Microchips are tiny; about the size of a grain of rice. They hold a unique number that is detected with a small, hand held scanner. As of April 2016 microchips will be compulsory for all dogs over 8 weeks of age in the UK.
How are they used?
They are implanted, by an injection, just under the skin in your pet’s “scruff”, located between the tops of the shoulder blades. The procedure takes seconds, but the needle is larger than the ones used for vaccination, so the injection can be momentarily uncomfortable. Occasionally, there is a small amount of bleeding. It can be done at any age, but most vets prefer to do it when your pet is between 4-6 months of age. Whenever possible, we try to combine microchipping with a procedure requiring an anaesthetic, most commonly a neutering operation.
What are the benefits?
Identification: a microchip cannot be tampered with or lost (unlike a collar). It provides the most secure way to identify your pet.
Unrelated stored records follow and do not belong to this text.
(** Storing the members written for a map into an empty map gives the
    map back. *)
Lemma store_members_Marshal_map (m : gmap string string) :
  json.store_members "scopes"
    (json.sort_members (prod_map id json.String <$> map_to_list m)) ∅ None
  = (m, None).
Proof.
  set (l := json.sort_members (prod_map id json.String <$> map_to_list m)).
  destruct (json.store_members "scopes" l ∅ None) as [m' e] eqn:Hs.
  f_equal.
  - apply map_eq. intros k.
    pose proof (store_members_lookup "scopes" l k ∅ None) as Hl.
    rewrite Hs in Hl. cbn [fst] in Hl. rewrite Hl.
    destruct (m !! k) as [s |] eqn:Hk.
    + rewrite (get_last_NoDup l k (json.String s));
        [done | apply NoDup_Marshal_map |].
      apply elem_of_Marshal_map. by exists s.
    + rewrite get_last_None; [by rewrite lookup_empty |].
      intros Hk'. apply list_elem_of_fmap in Hk' as ([k' v] & -> & Hkv).
      apply elem_of_Marshal_map in Hkv as (s & _ & Hks). cbn in Hk.
      congruence.
  - pose proof (store_members_ok "scopes" l ∅ None) as Hok.
    rewrite Hs in Hok. apply Hok. split; [done |]. apply Marshal_map_strings.
Qed.

(** Storing under the exact wire names. *)
Lemma store_member_secret_encoded alias v :
  store_member alias "secret_encoded" v
  = (let '(x, e) := json.store_bool_ptr "secret_encoded"
                      (SecretEncoded (clientJWTConfiguration alias)) v in
     ({| clientJWTConfiguration :=
           set_SecretEncoded x (clientJWTConfiguration alias);
         RawLifetimeInSeconds := RawLifetimeInSeconds alias |}, e)).
Proof.
  destruct (store_member_cases alias "secret_encoded" v)
    as [[_ ->] | [[H1 _] | [[H1 _] | [[H1 _] | (H1 & _)]]]];
    try (by vm_compute in H1). done.
Qed.

Lemma store_member_scopes alias v :
  store_member alias "scopes" v
  = (let '(x, e) := json.store_map_ptr "scopes"
                      (Scopes (clientJWTConfiguration alias)) v in
     ({| clientJWTConfiguration :=
           set_Scopes x (clientJWTConfiguration alias);
         RawLifetimeInSeconds := RawLifetimeInSeconds alias |}, e)).
Proof.
  destruct (store_member_cases alias "scopes" v)
    as [[H1 _] | [[_ ->] | [[H1 _] | [[H1 _] | (_ & H1 & _)]]]];
    try (by vm_compute in H1). done.
Qed.

Lemma store_member_alg alias v :
  store_member alias "alg" v
  = (let '(x, e) := json.store_string_ptr "alg"
                      (Algorithm (clientJWTConfiguration alias)) v in
     ({| clientJWTConfiguration :=
           set_Algorithm x (clientJWTConfiguration alias);
         RawLifetimeInSeconds := RawLifetimeInSeconds alias |}, e)).
Proof.
  destruct (store_member_cases alias "alg" v)
    as [[H1 _] | [[H1 _] | [[_ ->] | [[H1 _] | (_ & _ & H1 & _)]]]];
    try (by vm_compute in H1). done.
Qed.

(** The generic members of an encoding, stored into a new record. *)
Lemma store_object_generic_members jc (raw : json.any) :
  Scopes jc ≠ Some json.map_nil →
  store_object {| clientJWTConfiguration := zero;
                  RawLifetimeInSeconds := raw |} (generic_members jc) None
  = ({| clientJWTConfiguration := set_LifetimeInSeconds None jc;
        RawLifetimeInSeconds := raw |}, None).
Proof.
  destruct jc as [lt se sc al]. cbn [Scopes]. intros Hsc.
  unfold generic_members.
  cbn [SecretEncoded Scopes Algorithm].
  destruct se as [b |], sc as [[| m] |], al as [s |]; try done;
    cbn [json.omitempty app store_object];
    repeat first
      [ rewrite store_member_secret_encoded | rewrite store_member_scopes
      | rewrite store_member_alg | rewrite store_members_Marshal_map
      | progress cbn [json.store_bool_ptr json.store_string_ptr
          json.store_map_ptr json.Marshal_map clientJWTConfiguration
          RawLifetimeInSeconds SecretEncoded Scopes Algorithm
          LifetimeInSeconds set_SecretEncoded set_Scopes set_Algorithm
          set_LifetimeInSeconds zero default json.entries json.saveError
          store_object] ];
    done.
Qed.

(** X13: decoding into a new record what [MarshalJSON] wrote gives the
    record back, field for field, provided its strings are valid UTF-8
    (others are not written as they are), its lifetime, if set, is an
    [int] that is a float64, and its [Scopes] is not a pointer to the nil
    map (which is written as [null] and read back as a nil pointer). *)
Theorem roundtrip_restores_record jc :
  valid_utf8 jc = true →
  (∀ n, LifetimeInSeconds jc = Some n →
        int_min <= n <= int_max ∧ is_float64 (Z.abs n) = true) →
  Scopes jc ≠ Some json.map_nil →
  UnmarshalJSON zero (MarshalJSON jc).1 = (jc, None).
Proof.
  intros _ Hlt Hsc. rewrite MarshalJSON_eq. cbn [fst].
  rewrite !app_assoc, <- (app_assoc _ _ (json.omitempty "alg" _ _)).
  fold (generic_members jc).
  unfold UnmarshalJSON, Unmarshal. rewrite store_object_app.
  rewrite store_object_generic_members by done. cbn [fst snd].
  destruct jc as [[n |] se sc al];
    cbn [LifetimeInSeconds json.omitempty store_object] in *.
  - destruct (Hlt n eq_refl) as [Hn Hrep].
    assert (Hint : strconv.integral n 0 n).
    { unfold strconv.integral. change (0 <=? 0) with true. cbv iota.
      change (10 ^ 0) with 1. lia. }
    destruct (int_of_ParseFloat_integral n 0 n Hint Hn) as (f & Hf & Hiff).
    rewrite store_member_lifetime. cbn [json.store_interface].
    rewrite Hf. cbn. by rewrite (proj2 Hiff Hrep).
  - done.
Qed.

Lemma roundtrip_restores_record_witness :
  let jc := {| LifetimeInSeconds := Some 3600; SecretEncoded := Some true;
               Scopes := Some (json.map_of {[ "b" := "y"; "a" := "x" ]});
               Algorithm := Some "RS256" |} in
  valid_utf8 jc = true
  ∧ (∀ n, LifetimeInSeconds jc = Some n →
          int_min <= n <= int_max ∧ is_float64 (Z.abs n) = true)
  ∧ Scopes jc ≠ Some json.map_nil
  ∧ UnmarshalJSON zero (MarshalJSON jc).1 = (jc, None).
Proof.
  intros jc.
  assert (H0 : valid_utf8 jc = true) by (by vm_compute).
  assert (H1 : ∀ n, LifetimeInSeconds jc = Some n →
                    int_min <= n <= int_max ∧ is_float64 (Z.abs n) = true).
  { intros n [= <-]. by vm_compute. }
  assert (H2 : Scopes jc ≠ Some json.map_nil) by done.
  split; [exact H0 |]. split; [exact H1 |]. split; [exact H2 |].
  exact (roundtrip_restores_record jc H0 H1 H2).
Defined.

End roundtrip_properties.

(** ** The generic fields *)

Section generic_field_properties.

Implicit Types (jc : ClientJWTConfiguration) (alias : clientJWTConfigurationWrapper).
Implicit Types (ms : list (string * json.value)) (err : option json.error).
Local Arguments json.matches : simpl never.
Local Arguments store_member : simpl never.

(** The second step of [UnmarshalJSON] writes [LifetimeInSeconds]
    only. *)
Lemma UnmarshalJSON_generic_fields jc b :
  SecretEncoded (UnmarshalJSON jc b).1
  = SecretEncoded (clientJWTConfiguration (unmarshal_alias jc b).1)
  ∧ Scopes (UnmarshalJSON jc b).1
    = Scopes (clientJWTConfiguration (unmarshal_alias jc b).1)
  ∧ Algorithm (UnmarshalJSON jc b).1
    = Algorithm (clientJWTConfiguration (unmarshal_alias jc b).1).
Proof.
  rewrite UnmarshalJSON_eq. cbv zeta.
  destruct (unmarshal_alias jc b).2; [done |].
  destruct (RawLifetimeInSeconds _); try done.
  by destruct (strconv.Atoi s).
Qed.

(** Storing [null] under a key that selects a pointer field sets the
    pointer to nil. *)
Lemma store_member_null alias k :
  (json.matches "secret_encoded" k = true →
   SecretEncoded (clientJWTConfiguration (store_member alias k json.Null).1)
   = None)
  ∧ (json.matches "scopes" k = true →
     Scopes (clientJWTConfiguration (store_member alias k json.Null).1)
     = None)
  ∧ (json.matches "alg" k = true →
     Algorithm (clientJWTConfiguration (store_member alias k json.Null).1)
     = None).
Proof.
  destruct (matches_one k) as (M1 & M2 & M3 & _).
  unfold store_member. split_and!; intros Hk.
  - by rewrite Hk.
  - destruct (M2 Hk) as (-> & _ & _). by rewrite Hk.
  - destruct (M3 Hk) as (-> & -> & _). by rewrite Hk.
Qed.

(** X14: for each of [secret_encoded], [scopes] and [alg], an object
    without a member for the field leaves the receiver's value as it is,
    and an object whose last member for the field is [null] sets the field
    to nil; this holds whether or not the decoding reports an error. *)
Theorem null_clears_and_absence_keeps jc ms :
  let jc' := (UnmarshalJSON jc (json.Object ms)).1 in
  (json.member "secret_encoded" ms = None →
   SecretEncoded jc' = SecretEncoded jc)
  ∧ (json.member "secret_encoded" ms = Some json.Null →
     SecretEncoded jc' = None)
  ∧ (json.member "scopes" ms = None → Scopes jc' = Scopes jc)
  ∧ (json.member "scopes" ms = Some json.Null → Scopes jc' = None)
  ∧ (json.member "alg" ms = None → Algorithm jc' = Algorithm jc)
  ∧ (json.member "alg" ms = Some json.Null → Algorithm jc' = None).
Proof.
  cbv zeta.
  destruct (UnmarshalJSON_generic_fields jc (json.Object ms)) as (-> & -> & ->).
  unfold unmarshal_alias, Unmarshal.
  set (alias0 := {| clientJWTConfiguration := jc;
                    RawLifetimeInSeconds := json.nil |}).
  split_and!; intros Hm.
  - by rewrite (store_object_untouched "secret_encoded"
                  (λ a, SecretEncoded (clientJWTConfiguration a))
                  frame_SecretEncoded).
  - destruct (store_object_last_store "secret_encoded"
                (λ a, SecretEncoded (clientJWTConfiguration a))
                frame_SecretEncoded ms _ alias0 None Hm)
      as (a0 & k0 & Hk & ->).
    destruct (store_member_null a0 k0) as (Hn & _). by apply Hn.
  - by rewrite (store_object_untouched "scopes"
                  (λ a, Scopes (clientJWTConfiguration a)) frame_Scopes).
  - destruct (store_object_last_store "scopes"
                (λ a, Scopes (clientJWTConfiguration a))
                frame_Scopes ms _ alias0 None Hm)
      as (a0 & k0 & Hk & ->).
    destruct (store_member_null a0 k0) as (_ & Hn & _). by apply Hn.
  - by rewrite (store_object_untouched "alg"
                  (λ a, Algorithm (clientJWTConfiguration a))
                  frame_Algorithm).
  - destruct (store_object_last_store "alg"
                (λ a, Algorithm (clientJWTConfiguration a))
                frame_Algorithm ms _ alias0 None Hm)
      as (a0 & k0 & Hk & ->).
    destruct (store_member_null a0 k0) as (_ & _ & Hn). by apply Hn.
Qed.

(** X15: a [scopes] object is merged into the map the receiver holds.
    When the object's only member for [scopes] is a JSON object, [Scopes]
    afterwards is a map in which every key of that JSON object has the
    value of its last member there (the empty string unless it is a
    string), and every other key has the value it had in the receiver's
    map. *)
Theorem scopes_object_is_merged jc before after (k : string)
    (kv : list (string * json.value)) :
  json.matches "scopes" k = true →
  json.member "scopes" before = None →
  json.member "scopes" after = None →
  ∃ m : gmap string string,
    Scopes (UnmarshalJSON jc
              (json.Object (before ++ (k, json.Object kv) :: after))).1
    = Some (json.map_of m)
    ∧ ∀ key,
        m !! key
        = match json.get_last key kv with
          | Some (json.String s) => Some s
          | Some _ => Some EmptyString
          | None =>
              json.entries (default json.map_nil (Scopes jc)) !! key
          end.
Proof.
  intros Hk Hb Ha.
  destruct (UnmarshalJSON_generic_fields jc
              (json.Object (before ++ (k, json.Object kv) :: after)))
    as (_ & -> & _).
  unfold unmarshal_alias, Unmarshal. rewrite store_object_app.
  set (alias0 := {| clientJWTConfiguration := jc;
                    RawLifetimeInSeconds := json.nil |}).
  assert (Hsc : Scopes (clientJWTConfiguration
                          (store_object alias0 before None).1) = Scopes jc).
  { by rewrite (store_object_untouched "scopes"
                  (λ a, Scopes (clientJWTConfiguration a)) frame_Scopes). }
  destruct (store_object alias0 before None) as [a1 e1]. cbn [fst snd] in *.
  cbn [store_object].
  destruct (store_member a1 k (json.Object kv)) as [a2 e2] eqn:Hs.
  rewrite (store_object_untouched "scopes"
             (λ a, Scopes (clientJWTConfiguration a)) frame_Scopes) by done.
  destruct (matches_one k) as (_ & Honly & _).
  destruct (Honly Hk) as (Hn1 & Hn2 & Hn3).
  unfold store_member in Hs. rewrite Hn1, Hk in Hs.
  cbn [json.store_map_ptr] in Hs. rewrite Hsc in Hs.
  destruct (json.store_members _ _ _ _) as [m e] eqn:Hm.
  injection Hs as <- <-. exists m. split; [done |]. intros key.
  pose proof (store_members_lookup "scopes" kv key
    (json.entries (default json.map_nil (Scopes jc))) None) as Hl.
  by rewrite Hm in Hl.
Qed.
(** * The claims *)

(** C1, as the script has it.  The pattern asks for the double quote right
    before [rgb_(]: the colour is the whole content of the quoted string.
    For a line with such a quoted colour, no newline before it and no
    further quoted colour after it before the first newline (the pattern
    does not match from the closing quote on, which may open a further
    one), and channels that [int] accepts, [migrate_color] returns the line with the text
    [rgb_(g1,g2,g3)] replaced by the hexadecimal colour; when that text
    occurs nowhere else in the line, the quoted colour is replaced where it
    stands and the rest of the line is kept. *)
Theorem migrate_color_quoted_color
        (rt : runtime) (pre post g1 g2 g3 : str) :
  digit_string rt g1 -> digit_string rt g2 -> digit_string rt g3 ->
  all_accepted rt g1 g2 g3 = true ->
  ~ In newline pre ->
  re_match rt color_pattern (quote :: post) = None ->
  let old := color_literal g1 g2 g3 in
  let line := pre ++ quoted old ++ post in
  migrate_color rt line = Ok (replace old (hex_color rt g1 g2 g3) line) /\
  (contains old pre = false -> contains old post = false ->
   migrate_color rt line =
   Ok (pre ++ quoted (hex_color rt g1 g2 g3) ++ post)).
Proof.
  intros D1 D2 D3 Hacc Hpre Hpost old line.
  assert (last_color rt line = Some (g1, g2, g3)) as E.
  { apply last_color_intro; auto. now apply re_match_none. }
  assert (migrate_color rt line =
          Ok (replace old (hex_color rt g1 g2 g3) line)) as Hm
      by now rewrite (migrate_color_selected rt line E), Hacc.
  split; [exact Hm|]. intros Hcpre Hcpost. rewrite Hm. f_equal.
  destruct (color_literal_head D1 D2 D3) as (t & Eold & Ht).
  unfold line, old in *. rewrite Eold in *.
  apply replace_quoted; auto.
  - discriminate.
  - intros Hq. assert (In quote (color_literal g1 g2 g3)) as Hin
      by (rewrite Eold; now right).
    now destruct (color_literal_plain D1 D2 D3 Hin).
Qed.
They are invaluable if your pet should get lost, wherever you are. Throughout Europe, the first thing that any authority will do to a stray pet is scan them. A Europe-wide central database stores your contact details against your pet’s unique microchip number, enabling you to be re-united.
- Any pain from the injection is momentary – there are no after-effects.
- Any bleeding, if it happens, stops immediately.
- Occasionally the microchip will move from the injection site, but it will always remain just under the skin; it cannot go deeper into the body.
- The chip is completely sterile and inert; that means that it does not cause a reaction or swelling.